The Sovereign Hotel recently buzzed with legions of sweaty but seriously precise craftsmen working away in hard hats. The hotel, an extraordinary Art Deco landmark built in 1941 just prior to Pearl Harbor, possessed a regal flair, with a soaring lobby, commanding view of the beach and drop-dead vintage tiles throughout. Still, for its latest incarnation—as the Soho Beach House—that clearly wasn’t enough.
So the structure has lovingly undergone a thorough bones-and-pipes gutting, before being cobbled back together with gorgeous fixtures, furnishings and a discreet plaque near the front door. This door you must first be invited, and then pay, to step through. A few thousand dollars, thank you very much. Pay? Club memberships are free in South Beach, right?
Back in the day, La Voile Rouge, at The Savoy Hotel on Fourth and Ocean, tried a members-only model based on its St-Tropez success, yet face-planted as an abject disaster. After his death, Gianni Versace’s former grand-palazzo playground Casa Casuarina, expertly designed by Versace and the late Wallace Tutt, tried members-only but it, too, failed.
The Club at Casa Tua, a ficus-guarded gem, has a members-only approach that’s working (and the building’s size is wellsuited to a small guest base), but sports only a handful of suites, a tiny, intimate lounge and a gorgeous restaurant not for the faint of wallet.
So why is Soho House different? Why does founder/owner Nick Jones believe it will succeed? “I like to eat, I like to drink and I like to nap. “We want to bring the glamour of the 1940s back to Miami Beach, but it’s glamour in flip-flops,” he says, dressed in jeans and a T-shirt in a dank, drab and very un-chic conference room at a nearby hotel, flanked by an army of eager, attractive publicists.
A Quick Tour of the Soho Beach House
He knows Miami can be difficult and ornery, what with the occasional overwhelming stench of pathological false entitlement. Snooze. Whatever. Onward. Upward. Build it and they will come. If business titans in Manhattan and movie stars in Los Angeles pay to play, then the Miami Beach domino shall fall too, right?
Truth be known, Soho Beach House is very cool. And gorgeous. And impeccably designed, with homey, custom-made furnishings arranged in various carefully curated vignettes. Nothing in Miami even remotely resembles it. It’s a 50-room beachfront hotel, sure, but feepaying members appreciate that it features a two-story Cowshed spa (clad in reclaimed barn wood) with five treatment rooms and a steam room, gym, pool, four play/work lounges, screening room, two restaurants (one overlooking the ocean), three bars (including a beachside tiki hut), magnificent rooftop plunge pool and bar, and members-only beach, all wired with blazing-fast Internet hot spots. The chef, Sergio Sigala, formerly of Casa Tua, prepares simple but delectable Northern Italian fare. Another cool thing about the food: You can eat anywhere. In the lobby, the spa, the lounges, by the pool.

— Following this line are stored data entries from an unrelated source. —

(** X19.  [_on_close] returns whatever the listeners do, leaves the flag
    false and the rest of the object alone, and calls the [disconnected]
    listeners in order with an empty payload. *)
Theorem on_close_effect (st : state) :
  (_on_close st).1 = Return tt
  ∧ self (_on_close st).2 = set_connected false (self st)
  ∧ invoked (_on_close st).2
    = invoked st ++ ((fun cb => (cb_id cb, JObj ∅))
                       <$> default [] (callbacks (self st) !! "disconnected"))
  ∧ printed (_on_close st).2
    = printed st ++ "[KimDB] WebSocket disconnected"%string
                    :: omap (callback_log (JObj ∅))
                         (default [] (callbacks (self st) !! "disconnected"))
  ∧ sent (_on_close st).2 = sent st.
Proof.
  unfold _on_close, bind, print. rewrite emit_spec. cbn.
  by rewrite <- app_assoc.
Qed.

(** X20.  [_on_error] returns whatever the listeners do and calls the
    [error] listeners in order with [{message: str(error)}]; the
    connected flag and the messages sent are untouched. *)
Theorem on_error_effect (error : exn) (st : state) :
  (_on_error error st).1 = Return tt
  ∧ self (_on_error error st).2 = self st
  ∧ invoked (_on_error error st).2
    = invoked st
      ++ ((fun cb => (cb_id cb, JObj {[ "message" := JStr (str_of_exn error) ]}))
            <$> default [] (callbacks (self st) !! "error"))
  ∧ sent (_on_error error st).2 = sent st.
Proof. unfold _on_error, bind, print. by rewrite emit_spec. Qed.

End Listeners.

Section Sending.
Import Py WebSocket.
Context `{PyRuntime}.

Lemma ws_send_spec (message : value) (st : state) (handle : WebSocketApp) :
  ws (self st) = Some handle →
  ws_send message st
  = (match transport st (length (sent st)) message with
     | None => Return tt
     | Some e => Raise e
     end,
     {| self := self st; transport := transport st; sent := sent st ++ [message];
        printed := printed st; invoked := invoked st |}).
Proof.
  intros Hws. unfold ws_send. rewrite Hws.
  by destruct (transport st (length (sent st)) message).
Qed.

(** X15.  [_ping] never raises.  When the flag is false it does nothing;
    when the flag is true and there is a handle it hands [{type: ping}] to
    [ws.send] and turns a failure of the send into a printed line; when the
    flag is true and there is no handle it sends nothing and prints the
    [AttributeError]. *)
Theorem ping_never_raises (st : state) :
  (_ping st).1 = Return tt
  ∧ self (_ping st).2 = self st
  ∧ invoked (_ping st).2 = invoked st
  ∧ (connected (self st) = false → _ping st = (Return tt, st))
  ∧ (∀ handle, connected (self st) = true → ws (self st) = Some handle →
       sent (_ping st).2 = sent st ++ [JObj {[ "type" := JStr "ping" ]}]
       ∧ printed (_ping st).2
         = printed st
           ++ match transport st (length (sent st)) (JObj {[ "type" := JStr "ping" ]}) with
              | None => []
              | Some e => [("[KimDB] Ping failed: " ++ str_of_exn e)%string]
              end)
  ∧ (connected (self st) = true → ws (self st) = None →
       sent (_ping st).2 = sent st
       ∧ printed (_ping st).2
         = printed st ++ ["[KimDB] Ping failed: 'NoneType' object has no attribute 'send'"%string]).
Proof.
  unfold _ping, try_except.
  destruct (connected (self st)) eqn:Hflag.
  2:{ repeat split; done. }
  destruct (ws (self st)) as [handle|] eqn:Hws.
  - rewrite (ws_send_spec _ st handle Hws).
    destruct (transport st (length (sent st)) _) as [e|] eqn:Ht; cbn;
      rewrite ?app_nil_r; by repeat split.
  - unfold ws_send. rewrite Hws. cbn. by repeat split.
Qed.

(** X16.  On a connected channel with a handle, each of [update_document],
    [undo], [redo] and [update_presence] hands exactly one message to
    [ws.send]; the message names the collection and the document and
    carries the channel's node id as [nodeId].  The object is not changed,
    and if the send raises, the exception reaches the caller. *)
Theorem mutating_messages_carry_node_id (st : state) (handle : WebSocketApp)
    (collection doc_id : string) (data presence : value) (R : outcome unit * state) :
  connected (self st) = true → ws (self st) = Some handle →
  R ∈ [ update_document collection doc_id data st; undo collection doc_id st;
        redo collection doc_id st; update_presence collection doc_id presence st ] →
  ∃ message : gmap string value,
    sent R.2 = sent st ++ [JObj message]
    ∧ message !! "nodeId" = Some (JStr (node_id (self st)))
    ∧ message !! "collection" = Some (JStr collection)
    ∧ message !! "docId" = Some (JStr doc_id)
    ∧ self R.2 = self st
    ∧ R.1 = match transport st (length (sent st)) (JObj message) with
            | None => Return tt
            | Some e => Raise e
            end.
Proof.
  intros Hflag Hws HR.
  repeat (apply elem_of_cons in HR as [->|HR]);
    [| | | |by apply elem_of_nil in HR].
  all: unfold update_document, undo, redo, update_presence;
    rewrite Hflag; cbn [negb]; rewrite (ws_send_spec _ st handle Hws);
    eexists; cbn [fst snd sent self];
    (split; [reflexivity|]); repeat split; by simplify_map_eq.
Qed.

That irritating $150-a-month gym membership you have? Burn it. Those perpetually pesky $50 pool/beach-chaise fees got you down? Might want to reconsider. Got the entrepreneurial spirit, but you’re all lonely, languishing in a shared $500-per-month office space? Break your lease. Your reliably unreliable babysitter has you at the breaking point? Fire her. Because Soho Beach House aspires to be your spa, gym, office, kitchen, pool, beach, meeting place, daycare service and networking platform: a work/play/relax/eat/drink/promote space for like-minded people whom the club screens to make sure the riffraff doesn’t get in.
Like-minded, I say? You have to be connected to the arts, or fashion, or be otherwise creative, or certainly have a solid network of friends. “We Google people because some say, ‘Oh, I’m a creative director at an ad agency,’ but they’re actually an attorney,” says Laurent Fraticelli, Soho Beach House’s general manager, who carries an air of cool style and disarming pleasantness.
“It’s really all about members helping members, members contributing to the programming of events,” says Guy Chetwynd, a very civilized English fellow who helps to build and run Soho Houses around the globe. What does that mean, exactly? It means there’s a book club and lessons on how to start an art collection, conducted in conjunction with members. It means when Dustin Hoffman hosts a film screening at Soho House West Hollywood, he sticks around to answer questions about the film, the business, acting and the like.
Got a fashion label you’re looking to promote? Stage a members-only runway show; maybe someone in the crowd is an expert marketer, a distributor or a consultant, or knows a girl who knows a girl who knows a buyer at Neiman Marcus. “It’s really their club, not ours. It’s a community spirit,” Chetwynd says.
So given the freewheeling, breezy vibe, is there anything a member can do to be asked to leave? Yes. There are two cardinal sins at Soho Beach House: You can’t use your cell phone (except in two designated hallways and on the balcony outside the eighth-floor club room). And you can’t take photos. Period. “Our members appreciate their privacy,” Jones says. Is this the magical elixir Miami needs? It just might be.